Aynı sokakta güvercin yetiştiren Metin Gül ise, “yani kendimi bildim bileli güvercinlerle uğraşıyorum” dedi. Mırtıkçılığın babadan geldiğini dile getiren Gül, “Ben 56 yaşındayım, 56 yıldır yani kendimi bildim bileli güvercinlerle uğraşıyorum. Kuşçuluk ya da bizim tabirimizle mırtıkçılık babadan gelmedir, biz babamızdan gördüğümüzü yapıyoruz. Babam yavrulatıyordu evde, biz de bakıyorduk. Sonradan bir tutku oldu ve biz de bırakmadık devam ettirdik. Güvercin bir hastalıktır. Buna bir defa başlayan geri zor bırakır, bunun zevki çok ayrıdır. Uçurmanın zevki ayrı, yavrulatmanın zevki ayrıdır. Hepsi çeşit çeşit. İsteyen yavrulatıp çoğaltıyor, üretiyor ama satmıyor bu zevk için yapanlar. Ama bunu ticari amaçlı yapanlar da var. Bizimki tutku, 56 yıldır yaptığımıza göre tutkudur. Ben ticari kazanımı çok düşünmüyorum ama tabi ki her sene bir şeyleri değiştiriyorsun, ırkını değiştiriyorsun mesela” dedi.

“Gelmeyen kuştan hak iddia edemezsin”

Uçtuktan sonra geri gelmeyen kuştan hak iddia edilmeyeceğini anlatan Gül, “Bizde her türlü güvercin olur, kuşun şuan da en çok para edeni fitilli, şam, meverdi, aynalı ala kuyruklular, sarı ala kuyruklu gibi.

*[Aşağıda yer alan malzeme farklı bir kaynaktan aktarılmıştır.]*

(* ===== verification/CutFacts.v ===== *)
(** * CutFacts: cutting a keyset

    [ksCut] at a key takes exactly the keys at and below it out of a sorted
    keyset: they are neighbours, because the order of keysets keeps
    hierarchies together.  The internal cursor stays on its key. *)
From S2P Require Export Hierarchy.

(** ** Neighbours *)

Lemma unescaped_prefix ps qs :
  Forall no_nul ps -> Forall no_nul qs -> unescaped_bytes ps `prefix_of` unescaped_bytes qs -> ps `prefix_of` qs.
Proof.
  intros Hps. revert qs. induction Hps as [|p ps Hp Hps IH]; intros qs Hqs [s E]; [apply prefix_nil|].
  rewrite unescaped_bytes_cons, <- app_assoc in E. destruct Hqs as [|q qs Hq Hqs]; [by destruct p|].
  rewrite unescaped_bytes_cons in E. apply cstr_of_inj in E as [-> E]; [|done..].
  apply prefix_cons, IH; [done|]. by exists s.
Qed.

Lemma prefix_unescaped ps qs : ps `prefix_of` qs -> unescaped_bytes ps `prefix_of` unescaped_bytes qs.
Proof. intros [r ->]. rewrite unescaped_bytes_app. by exists (unescaped_bytes r). Qed.

(** Below or same, in a namespace. *)
Definition in_subtree (n : cstr) (ps : list cstr) (m : cstr) (qs : list cstr) : Prop := n = m /\ ps `prefix_of` qs.

Lemma in_subtree_below n ps m qs :
  path_below (Some n) ps (Some m) qs \/ (Some n = Some m /\ ps = qs) <-> in_subtree n ps m qs.
Proof.
  unfold path_below, above, in_subtree. split.
  - intros [[H [Hp _]]|[[= ->] ->]]; [|done]. split; [|done]. by destruct H as [[= ->]|[?|?]].
  - intros [-> Hp]. destruct (decide (ps = qs)) as [->|]; [by right|left]. auto.
Qed.

Lemma in_subtree_uname n ps m qs :
  path_ok (Some n) ps -> path_ok (Some m) qs ->
  in_subtree n ps m qs <-> path_uname (Some n) ps `prefix_of` path_uname (Some m) qs.
Proof.
  intros [Hn Hps] [Hm Hqs]. unfold path_uname, in_subtree. simpl default. split.
  - intros [-> Hp]. apply prefix_app, prefix_cons. by apply prefix_unescaped.
  - intros [s E]. rewrite <- app_assoc in E. simpl in E.
    destruct (root_facts n Hn) as [Hn0 _], (root_facts m Hm) as [Hm0 _].
    apply cstr_of_inj in E as [-> E]; [|done..]. split; [done|].
    apply unescaped_prefix; [done..|]. by exists s.
Qed.

(** ** Scanning *)

(** The number of elements at the beginning of the list that satisfy [p]. *)
Fixpoint span_len {A} (p : A -> bool) (l : list A) : nat :=
  match l with x :: r => if p x then S (span_len p r) else 0 | [] => 0 end.

(** The elements that satisfy [p] are neighbours. *)
Definition neighbours {A} (p : A -> bool) (l : list A) : Prop :=
  forall i j k x y z, i <= j -> j <= k -> l !! i = Some x -> l !! j = Some y -> l !! k = Some z ->
    p x = true -> p z = true -> p y = true.

Lemma span_split {A} (p : A -> bool) (l : list A) :
  exists a b, l = a ++ b /\ span_len p l = length a /\ Forall (fun x => p x = true) a /\
    (forall x r, b = x :: r -> p x = false).
Proof.
  induction l as [|x l (a & b & -> & E & Ha & Hb)]; [by exists [], []|]. simpl. destruct (p x) eqn:Ex.
  - exists (x :: a), b. rewrite E. split_and!; [done|done|by constructor|done].
  - exists [], (x :: a ++ b). split_and!; [done|done|done|]. by intros ?? [= -> _].
Qed.

Lemma filter_all {A} (p : A -> bool) l : Forall (fun x => p x = true) l -> List.filter p l = l.
Proof. induction 1 as [|x l Hx _ IH]; simpl; [done|]. by rewrite Hx, IH. Qed.

Lemma filter_none {A} (p : A -> bool) l : Forall (fun x => p x = false) l -> List.filter p l = [].
Proof. induction 1 as [|x l Hx _ IH]; simpl; [done|]. by rewrite Hx. Qed.

(** The neighbours in the middle. *)
Lemma neighbours_split {A} (p : A -> bool) l :
  neighbours p l ->
  exists a b c, l = a ++ b ++ c /\ span_len (fun x => negb (p x)) l = length a /\
    span_len p (b ++ c) = length b /\ List.filter p l = b /\ List.filter (fun x => negb (p x)) l = a ++ c /\
    (b = [] -> c = []).
Proof.
  intros Hn. destruct (span_split (fun x => negb (p x)) l) as (a & bc & -> & Ea & Ha & Hbc).
  destruct (span_split p bc) as (b & c & -> & Eb & Hb & Hc).
  assert (Forall (fun x => p x = false) a) as Ha' by (eapply Forall_impl; [exact Ha|]; intros x; simpl; by destruct (p x)).
  assert (Forall (fun x => p x = false) c) as Hc'.
  { apply Forall_lookup_2. intros k z Hz. destruct (p z) eqn:Ez; [|done]. destruct b as [|x b].
    - destruct c as [|y c]; [done|]. pose proof (Hbc y c eq_refl) as H1. pose proof (Hc y c eq_refl) as H2. by rewrite H2 in H1.
    - destruct c as [|y c]; [done|]. pose proof (Hc y c eq_refl) as Hy. inversion Hb as [|?? Hx _]; subst.
      rewrite <- Hy. symmetry. apply (Hn (length a) (length a + length (x :: b)) (length a + length (x :: b) + k) x y z); [lia|lia|..].
      + by rewrite lookup_app_r, Nat.sub_diag by lia.
      + rewrite lookup_app_r, Nat.add_sub', lookup_app_r, Nat.sub_diag by lia. done.
      + rewrite lookup_app_r, lookup_app_r by lia. rewrite <- Hz. f_equal. lia.
      + done.
      + done. }
  exists a, b, c. split_and!; [done|done|done| | |].
  - rewrite !List.filter_app, (filter_none p a), (filter_all p b), (filter_none p c) by done. by rewrite app_nil_r.
  - rewrite !List.filter_app, (filter_all _ a), (filter_none _ b), (filter_all _ c); [done|..].
    + eapply Forall_impl; [exact Hc'|]. by intros x ->.
    + eapply Forall_impl; [exact Hb|]. by intros x ->.
    + done.
  - intros ->. destruct c as [|y c]; [done|]. pose proof (Hbc y c eq_refl) as H1.
    pose proof (Hc y c eq_refl) as H2. by rewrite H2 in H1.
Qed.

(** ** The heap *)

Section Cut.
Context {R : Rec}.

Lemma cut_scan_spec K S l s ls c want (p : loc -> bool) fuel it Q :
  S !! l = Some s -> ks_rep s ls ->
  (forall x, x ∈ ls -> keyIsBelowOrSame (Some c) (Some x) (mkHeap K S) = Ret (if p x then 1 else 0)%Z (mkHeap K S)) ->
  (want = 0 \/ want = 1)%Z -> length ls - it < fuel ->
  Q (it + span_len (fun x => Bool.eqb (p x) (want =? 1)%Z) (drop it ls)) (mkHeap K S) ->
  wp (cut_scan fuel l (Some c) want it) Q (mkHeap K S).
Proof.
  intros Hs Hrep Hp Hw. revert it. induction fuel as [|fuel IH]; intros it Hf HQ; [lia|].
  cbn [cut_scan]. wstep. rewrite (rep_size _ _ Hrep). destruct (Nat.ltb_spec it (length ls)) as [Hlt|Hge].
  - destruct (lookup_lt_is_Some_2 ls it Hlt) as [x Hx]. rewrite (rep_get _ _ _ _ Hrep Hx). wstep.
    apply wp_bind. eapply wp_run; [apply Hp; by eapply list_elem_of_lookup_2|].
    rewrite (drop_S _ _ _ Hx) in HQ. cbn [span_len] in HQ.
    assert (((if p x then 1 else 0) =? want)%Z = Bool.eqb (p x) (want =? 1)%Z) as ->
      by (destruct (p x), Hw; subst; done).
    destruct (Bool.eqb _ _); [|by rewrite Nat.add_0_r in HQ; apply wp_ret].
    apply IH; [lia|]. by rewrite Nat.add_succ_r in HQ.
  - apply wp_ret. rewrite drop_ge, Nat.add_0_r in HQ by lia. done.
Qed.

(** The new cursor and whether it is set after the keys moved. *)
Definition cursor_cut (s : KeySet) (f it : nat) : bool * ptr * nat :=
  let cur := ks_current s in
  if (f <=? cur) && (cur <? it) then if f =? 0 then (false, None, 0) else (true, ks_cursor s, f - 1)
  else if it <=? cur then if ks_size s <=? it then (false, None, 0) else (true, ks_cursor s, f + cur - it)
  else (false, ks_cursor s, cur).

Lemma cut_cursor_spec K S l s f it Q :
  S !! l = Some s -> f < it ->
  (let '(b, c, i) := cursor_cut s f it in Q b (mkHeap K (<[l := ks_with_cursor s c i]> S))) ->
  wp (cut_cursor l f it) Q (mkHeap K S).
Proof.
  intros Hs Hlt HQ. unfold cut_cursor, cursor_cut in *. wstep.
  assert (ks_with_cursor s (ks_cursor s) (ks_current s) = s) as Hid by (by destruct s).
  destruct ((f <=? ks_current s) && (ks_current s <? it)).
  - destruct (Nat.eqb_spec f 0) as [->|Hf].
    + apply wp_assoc, wp_bind. eapply ksRewind_spec; [done|]. wsteps. simpl.
      destruct (Nat.leb_spec it 0); [lia|]. by apply wp_ret.
    + wsteps. simpl. destruct (Nat.leb_spec it (f - 1)); [lia|]. by apply wp_ret.
  - wsteps. destruct (it <=? ks_current s).
    + destruct (ks_size s <=? it).
      * apply wp_bind. eapply ksRewind_spec; [done|]. by apply wp_ret.
      * wsteps. done.
    + apply wp_ret. by rewrite Hid, insert_id in HQ.
Qed.

Lemma ksNew_empty_spec K S n Q :
  (forall s, ks_rep s [] -> n < ks_alloc s -> ks_cursor s = None ->
     Q (fresh_loc S) (mkHeap K (<[fresh_loc S := s]> S))) ->
  wp (ksNew n []) Q (mkHeap K S).
Proof.
  intros HQ. unfold ksNew, ksVNew, ksNewEmpty, ksInit, ksRewind. wsteps.
  set (a := if Datatypes.S n <? KEYSET_SIZE then KEYSET_SIZE else Datatypes.S n).
  assert (Datatypes.S n <= a /\ KEYSET_SIZE <= a) as [Hn Hmin].
  { unfold a. destruct (Nat.ltb_spec (Datatypes.S n) KEYSET_SIZE); lia. }
  assert (0 < a) by lia.
  erewrite array_set_ok by (done || by rewrite length_replicate). wsteps.
  destruct (Datatypes.S n =? 1); cbn [va_append]; wsteps; rewrite !insert_insert_eq; (apply HQ; [|simpl; lia|done]).
  all: destruct a as [|a]; [lia|]; split; [split|]; simpl; [|lia|done|done].
  all: exists (Some None :: replicate a None); simpl; rewrite length_replicate; by split_and!.
Qed.

Lemma cut_copy_spec s r a b c :
  ks_rep s (a ++ b ++ c) -> ks_rep r [] -> length b < ks_alloc r ->
  exists r', cut_copy s r (length a) (length b) = ret r' /\ ks_rep r' b /\ ks_cursor r' = ks_cursor r.
Proof.
  intros [[(rest & Ea & El & _) Hroom _] _] [[(rest' & Er & El' & _) Hroom' Hmin] _] Hb. unfold cut_copy. rewrite Ea, Er.
  simpl in El'. rewrite !length_app in *.
  assert ((length a + length b <=? length (cells (a ++ b ++ c)) + length rest) = true) as ->
    by (apply Nat.leb_le; rewrite length_cells, !length_app; lia).
  simpl. assert ((length b <=? length rest') = true) as -> by (apply Nat.leb_le; lia).
  assert (take (length b) (drop (length a) (cells (a ++ b ++ c) ++ rest)) = cells b) as ->.
  { rewrite !cells_app, <- !app_assoc. rewrite <- (length_cells a), drop_app_length, <- (length_cells b).
    apply take_app_length. }
  assert (exists t rest2, drop (length b) rest' = t :: rest2) as (t & rest2 & Ed).
  { destruct (drop (length b) rest') eqn:E; [|eauto]. apply (f_equal length) in E. rewrite length_drop in E. simpl in E. lia. }
  rewrite Ed. assert (length rest2 + S (length b) = length rest').
  { apply (f_equal length) in Ed. rewrite length_drop in Ed. simpl in Ed. lia. }
  eexists. split; [unfold bindM; simpl; erewrite array_set_ok; [reflexivity|done|]|].
  { simpl. rewrite length_app, length_cells. simpl. lia. }
  split; [|done]. split; [split|]; simpl; [|lia|done|done].
  exists (Some None :: rest2). rewrite insert_app_r_alt, length_cells, Nat.sub_diag by (by rewrite length_cells).
  simpl. split_and!; [done|lia|done].
Qed.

Güvercin baktığınız ortam ne kadar temiz olursa bakımı da o kadar kolay olur. Sağlık açısından da iyi olur. Sabahleyin biraz uçuruyoruz, yemini atar kapatırız. Bir de akşam karışma saatleri olur. Kış günü 4,5-5 gibi herkes kuşunu bırakır, havada binlerce kuş olur. Geri gelen kuş senindir, gelmeyen senin değildir mesela. Gelmeyen kuştan hak iddia edemezsin, havaya bıraktığın kuş senin değildir zaten. Geri gelen kuş senindir. Güvercin fiyatları 20 liradan başlar, 10-15 bin liraya kadar gider” ifadelerini kullandı.